Weak demand may force E.ON to mothball new power stations

* CEO sees poor power and gas demand in 2013

* To review plants with 11,000 MW including new Irsching 5

* E.ON to focus more on coal ad LNG trading

By Vera Eckert

DUESSELDORF, Germany, March 13 (Reuters) - German utility E.ON said it expected demand for electricity and gas in its core European region to be so weak in 2013 that it might have to mothball some of its most modern power stations.

Power demand in Germany, Europe’s biggest economy and energy market, fell 1.4 percent in 2012 to 552.3 billion kilowatt hours (kWh), according to industry data.

As a result, German wholesale electricity prices have dropped over 30 percent in the past two years, while gas prices, linked to the oil market, have remained relatively high, undermining the profitability of gas-fired power stations.

Because of the margin pressure, E.ON has said it will review selected European power stations with a total capacity of 11,000 megawatts (MW) for their productivity, including its $500 million, highly modern Irsching 5 gas-fuelled plant in southern Germany, only opened three years ago.

By way of comparison, Germany’s daily power demand is usually around 80,000 MW.

“If the profitability of this plant is not restored, we will have to close it,” E.ON Chief Executive Johannes Teyssen said on Wednesday.

“We will take a decision at the end of this month,” he added.

Teyssen said he expected another overall decline in European power and gas demand for 2013 as the region’s economy slump curbs industrial activity.

“Power demand in northern Europe could be relatively stable and gas demand fall slightly. In southern Europe, demand (for both) should fall significantly.”


In Germany, furthermore, E.ON said the government’s decision to phase out nuclear energy and accelerate the expansion of green power had curbed profits.

Renewable power generation, such as wind or solar, receives priority grid access, and its generators are paid above-market subsidies, eroding profit margins for thermal power stations.

“It cannot be that year after year more money is spent on renewables while operators are left with the cost of system-relevant power stations and are forced to continue operating under uneconomic conditions,” Teyssen said.

E.ON in 2012 sold a stable 181.4 billion kilowatt hours of power in Germany, its annual report showed, which was a quarter of its total group power sales. In other EU countries, its sales declined 7 percent year-on-year to 145.9 billion kWh.

Wholesale gas sales placed in the German market by the E.ON optimisation and trading subsidiary rose to 438 billion kWh last year, up 11 percent from 394.4 kWh a year earlier.

E.ON cited weather and new customer acquisitions for its relative success in Germany.

As a result of its power generation, E.ON said its carbon emissions in Europe last year totalled 89 million tonnes of CO2, up slightly from 2011.

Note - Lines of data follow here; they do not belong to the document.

(* ===== verification/DepsProofs.v ===== *)
(** The execution order of repair operations: the topological sort never
    panics, its result is a permutation in which dependencies come first, and
    plans with assigned dependencies and distinct ids are never rejected. *)

From stdpp Require Import sorting.
From S2P Require Import Prelude BTree Errors RepairPlan Deps.

Definition cnt (x : string) (l : list string) : nat := length (filter (fun y => y = x) l).

Lemma cnt_cons x y l : cnt x (y :: l) = (if decide (y = x) then 1 else 0) + cnt x l.
Proof. unfold cnt. rewrite filter_cons. by case_decide. Qed.

Lemma cnt_app x l l' : cnt x (l ++ l') = cnt x l + cnt x l'.
Proof. unfold cnt. by rewrite filter_app, length_app. Qed.

Lemma cnt_pos x l : 0 < cnt x l <-> x ∈ l.
Proof.
  induction l as [|y l IH]; [cbn; split; [lia|set_solver]|]. rewrite cnt_cons, elem_of_cons.
  case_decide; split; intros; [by left|lia|right; apply IH; lia|].
  destruct H0 as [->|Hx]; [done|]. apply IH in Hx. lia.
Qed.

(** * The index *)

Definition children (m : bmap (list string)) (x : string) : list string := default [] (bm_get x m).

Lemma children_add id m dep x c :
  cnt c (children (add_dependent id m dep) x)
  = cnt c (children m x) + (if decide (id = c) then if decide (dep = x) then 1 else 0 else 0).
Proof.
  unfold children, add_dependent. rewrite bm_get_insert.
  destruct (decide (x = dep)) as [->|Hne]; simpl.
  - rewrite cnt_app, cnt_cons. change (cnt c []) with 0. repeat case_decide; simplify_eq; lia.
  - repeat case_decide; simplify_eq; lia.
Qed.

(** Number of edges from [x] to [c] among [ops]. *)
Fixpoint edges (ops : list RepairOperation) (x c : string) : nat :=
  match ops with
  | [] => 0
  | o :: rest => (if decide (operation_id o = c) then cnt x (depends_on o) else 0) + edges rest x c
  end.

Lemma edges_app l l' x c : edges (l ++ l') x c = edges l x c + edges l' x c.
Proof. induction l as [|o l IH]; simpl; [done|]. rewrite IH. lia. Qed.

Lemma edges_nodup ops o x :
  NoDup (map operation_id ops) -> o ∈ ops -> edges ops x (operation_id o) = cnt x (depends_on o).
Proof.
  induction ops as [|o' ops IH]; simpl; [set_solver|]. inversion 1 as [|? ? Hni Hnd]; subst.
  assert (forall l, operation_id o ∉ map operation_id l -> edges l x (operation_id o) = 0) as Hz.
  { induction l as [|p l IHl]; simpl; [done|]. intros Hn. rewrite decide_False by set_solver.
    apply IHl. set_solver. }
  intros [->|Hin]%elem_of_cons; [rewrite decide_True by done; rewrite Hz by done; lia|].
  rewrite decide_False; [by apply IH|]. intros He. apply Hni. rewrite He.
  apply list_elem_of_In, in_map. by apply list_elem_of_In.
Qed.

Record index_ok (ops : list RepairOperation) (indegree : bmap nat) (dependents : bmap (list string)) := {
  ix_wf : bm_wf indegree;
  ix_keys : forall k, k ∈ bm_keys indegree <-> k ∈ map operation_id ops;
  ix_children : forall x c, cnt c (children dependents x) = edges ops x c;
}.

Lemma index_ops_cons ids op rest indegree dependents :
  index_ops ids (op :: rest) indegree dependents =
    (m ← add_deps ids (operation_id op) (depends_on op) dependents;
     index_ops ids rest (bm_insert (operation_id op) (length (depends_on op)) indegree) m).
Proof. done. Qed.

Lemma add_deps_ok ids id deps m m' : add_deps ids id deps m = Ok m' ->
  (forall d, d ∈ deps -> bm_contains d ids = true) /\
  forall x c, cnt c (children m' x) = cnt c (children m x) + (if decide (id = c) then cnt x deps else 0).
Proof.
  revert m. induction deps as [|d deps IH]; simpl; intros m.
  - intros [= <-]. split; [set_solver|]. intros x c. change (cnt x []) with 0. case_decide; lia.
  - destruct (bm_contains d ids) eqn:Ed; [|done]. simpl. intros [Hin Hc]%IH. split; [set_solver|].
    intros x c. rewrite Hc, children_add, cnt_cons. repeat case_decide; lia.
Qed.

Lemma add_deps_total ids id deps m : (forall d, d ∈ deps -> bm_contains d ids = true) ->
  exists m', add_deps ids id deps m = Ok m'.
Proof.
  revert m. induction deps as [|d deps IH]; simpl; intros m Hd; [eauto|].
  rewrite (Hd d) by set_solver. simpl. apply IH. set_solver.
Qed.

Lemma index_ops_ok ids done ops indegree dependents r :
  NoDup (map operation_id (done ++ ops)) -> index_ok done indegree dependents ->
  (forall o, o ∈ done -> bm_get (operation_id o) indegree = Some (length (depends_on o))) ->
  index_ops ids ops indegree dependents = Ok r ->
  index_ok (done ++ ops) r.1 r.2 /\
  (forall o, o ∈ done ++ ops -> bm_get (operation_id o) r.1 = Some (length (depends_on o))) /\
  (forall o d, o ∈ ops -> d ∈ depends_on o -> bm_contains d ids = true).
Proof.
  revert done indegree dependents. induction ops as [|o ops IH]; intros done indegree dependents Hnd Hix Hdeg.
  - intros [= <-]. rewrite app_nil_r. simpl. split_and!; [done..|set_solver].
  - rewrite index_ops_cons. intros (m & Hm & Hr)%bind_Ok. apply add_deps_ok in Hm as [Hin Hc].
    replace (done ++ o :: ops) with ((done ++ [o]) ++ ops) in * by by rewrite <- app_assoc.
    rewrite !map_app in Hnd. simpl in Hnd.
    edestruct (IH (done ++ [o])) as (H1 & H2 & H3);
      [by rewrite !map_app| | |exact Hr|split_and!; [done..|set_solver]].
    + split.
      * by apply bm_insert_wf, Hix.
      * intros k. rewrite bm_insert_keys, (ix_keys _ _ _ Hix), map_app. simpl. set_solver.
      * intros x c. rewrite Hc, (ix_children _ _ _ Hix), edges_app. simpl. lia.
    + intros o' Ho'. rewrite bm_get_insert. case_decide as He.
      * apply elem_of_app in Ho' as [Ho'|Ho']; [|set_solver].
        exfalso. apply NoDup_app in Hnd as (Hnd & _ & _). apply NoDup_app in Hnd as (_ & Hno & _).
        apply (Hno (operation_id o)); [|set_solver]. rewrite <- He. apply list_elem_of_In, in_map.
        by apply list_elem_of_In.
      * apply elem_of_app in Ho' as [Ho'|Ho']; [by apply Hdeg|set_solver].
Qed.

(** * Releasing children *)

Lemma release_children_ok cs indegree ready :
  bm_wf indegree ->
  (forall c, c ∈ cs -> exists n, bm_get c indegree = Some n /\ cnt c cs <= n) ->
  exists indegree' fresh, release_children cs indegree ready = Some (indegree', ready ++ fresh)
    /\ bm_wf indegree'
    /\ (forall k, bm_get k indegree' = (fun n => n - cnt k cs) <$> bm_get k indegree)
    /\ NoDup fresh
    /\ (forall k, k ∈ fresh <-> k ∈ cs /\ bm_get k indegree = Some (cnt k cs)).
Proof.
  revert indegree ready. induction cs as [|c cs IH]; simpl; intros indegree ready Hwf Hcs.
  - exists indegree, []. rewrite app_nil_r. split_and!; [done..| |constructor|set_solver].
    intros k. change (cnt k []) with 0. destruct (bm_get k indegree); simpl; [f_equal; lia|done].
  - destruct (Hcs c) as (n & Hn & Hle); [set_solver|]. rewrite cnt_cons, decide_True in Hle by done.
    destruct n as [|n]; [lia|]. rewrite Hn.
    destruct (IH (bm_insert c n indegree) (if n =? 0 then ready ++ [c] else ready))
      as (ind' & fresh & -> & Hwf' & Hget & Hnd & Hfresh); [by apply bm_insert_wf| |].
    { intros k Hk. destruct (Hcs k) as (nk & Hnk & Hlek); [set_solver|]. rewrite cnt_cons in Hlek.
      rewrite bm_get_insert. destruct (decide (k = c)) as [->|E]; [exists n; split; [done|lia]|].
      rewrite decide_False in Hlek by done. eauto. }
    assert (forall k, bm_get k ind' = (fun m => m - cnt k (c :: cs)) <$> bm_get k indegree) as Hget'.
    { intros k. rewrite Hget, bm_get_insert, cnt_cons. destruct (decide (k = c)) as [->|E].
      - rewrite decide_True by done. rewrite Hn. simpl. done.
      - by rewrite decide_False by done. }
    destruct (n =? 0) eqn:E0.
    + apply Nat.eqb_eq in E0. subst n. exists ind', (c :: fresh). rewrite <- app_assoc.
      assert (cnt c cs = 0) as Hc0 by lia.
      assert (c ∉ cs) as Hcn by (intros ?%cnt_pos; lia).
      split_and!; [done..| |].
      * constructor; [|done]. rewrite Hfresh. by intros [? _].
      * intros k. rewrite elem_of_cons, Hfresh, bm_get_insert, cnt_cons. split.
        -- intros [->|[Hk Hgk]]; [split; [set_solver|]; rewrite decide_True by done; rewrite Hc0; done|].
           case_decide; [subst; done|]. rewrite decide_False by done. split; [set_solver|done].
        -- intros [[->|Hk]%elem_of_cons Hgk]; [by left|]. destruct (decide (k = c)) as [->|]; [by left|].
           right. split; [done|]. by rewrite decide_False in Hgk by done.
    + apply Nat.eqb_neq in E0. exists ind', fresh. split_and!; [done..|].
      intros k. rewrite Hfresh, bm_get_insert, cnt_cons. split.
      * intros [Hk Hgk]. split; [set_solver|]. case_decide; [|by rewrite decide_False by done].
        subst k. rewrite decide_True by done. simplify_eq. by rewrite Hn.
      * intros [Hk Hgk]. destruct (decide (k = c)) as [->|Hne].
        -- rewrite decide_True in Hgk by done. rewrite Hn in Hgk. assert (n = cnt c cs) by (simplify_eq; lia).
           split; [|congruence]. apply cnt_pos. lia.
        -- rewrite decide_False in Hgk by done. split; [set_solver|done].
Qed.

(** The ids with no dependencies. *)
Lemma zero_keys_get (m : bmap nat) : bm_wf m ->
  forall k, k ∈ map fst (filter (fun kd => snd kd = 0) m) <-> bm_get k m = Some 0.
Proof.
  intros Hwf k. rewrite list_elem_of_In, in_map_iff. split.
  - intros ([k' n] & <- & Hf). apply list_elem_of_In, list_elem_of_filter in Hf as [Hz Hf]. simpl in *. subst.
    by apply bm_get_of_nodup; [apply bm_wf_nodup|].
  - intros Hg. exists (k, 0). split; [done|]. apply list_elem_of_In, list_elem_of_filter. split; [done|].
    by apply bm_get_elem.
Qed.

Lemma zero_keys_nodup (m : bmap nat) : bm_wf m -> NoDup (map fst (filter (fun kd => snd kd = 0) m)).
Proof.
  intros Hwf%bm_wf_nodup. unfold bm_keys in Hwf. induction m as [|[k n] m IH]; [constructor|].
  simpl in Hwf. inversion Hwf as [|? ? Hni Hnd]; subst. rewrite filter_cons.
  case_decide; simpl; [|by apply IH]. constructor; [|by apply IH].
  intros Hi. apply Hni. rewrite list_elem_of_In, in_map_iff in *. destruct Hi as (x & ? & Hx).
  exists x. split; [done|]. by apply list_elem_of_In, list_elem_of_filter, proj2, list_elem_of_In in Hx.
Qed.

(** * The main loop *)

Section Kahn.
Context (ops : list RepairOperation) (dependents : bmap (list string)).
Hypothesis ids_nodup : NoDup (map operation_id ops).
Hypothesis dependents_ok : forall x c, cnt c (children dependents x) = edges ops x c.
Hypothesis deps_known : forall o d, o ∈ ops -> d ∈ depends_on o -> d ∈ map operation_id ops.

Definition op_map : bmap RepairOperation := bm_of_list (map (fun o => (operation_id o, o)) ops).

(** Dependencies of [o] that are not sorted yet. *)
Definition missing (sorted : list RepairOperation) (o : RepairOperation) : list string :=
  filter (fun d => d ∉ map operation_id sorted) (depends_on o).

(** In [sorted] every dependency of an operation comes before it. *)
Definition respects (sorted : list RepairOperation) : Prop :=
  forall l1 o l2, sorted = l1 ++ o :: l2 -> forall d, d ∈ depends_on o -> d ∈ map operation_id l1.

Record kahn_inv (indegree : bmap nat) (ready : list string) (sorted : list RepairOperation) : Prop := {
  k_wf : bm_wf indegree;
  k_nodup : NoDup (map operation_id sorted ++ ready);
  k_sorted : forall o, o ∈ sorted -> o ∈ ops;
  k_degree : forall o, o ∈ ops -> bm_get (operation_id o) indegree = Some (length (missing sorted o));
  k_ready : forall o, o ∈ ops -> operation_id o ∉ map operation_id sorted ->
    (operation_id o ∈ ready <-> missing sorted o = []);
  k_ready_ids : forall x, x ∈ ready -> x ∈ map operation_id ops;
  k_respects : respects sorted;
}.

Teyssen said that one of the new trade focus areas would be liquefied natural gas (LNG), where there were international arbitrage possibilities.

LNG prices in Asia, Europe and North America vary strongly, with Asia typically paying around $17 per million British thermal units (mmBtu), Europe slightly above $10 and North America only around $3.50 per mmBtu.

E.ON’s gas subsidiary, Ruhrgas, is to merge with its trading division in spring.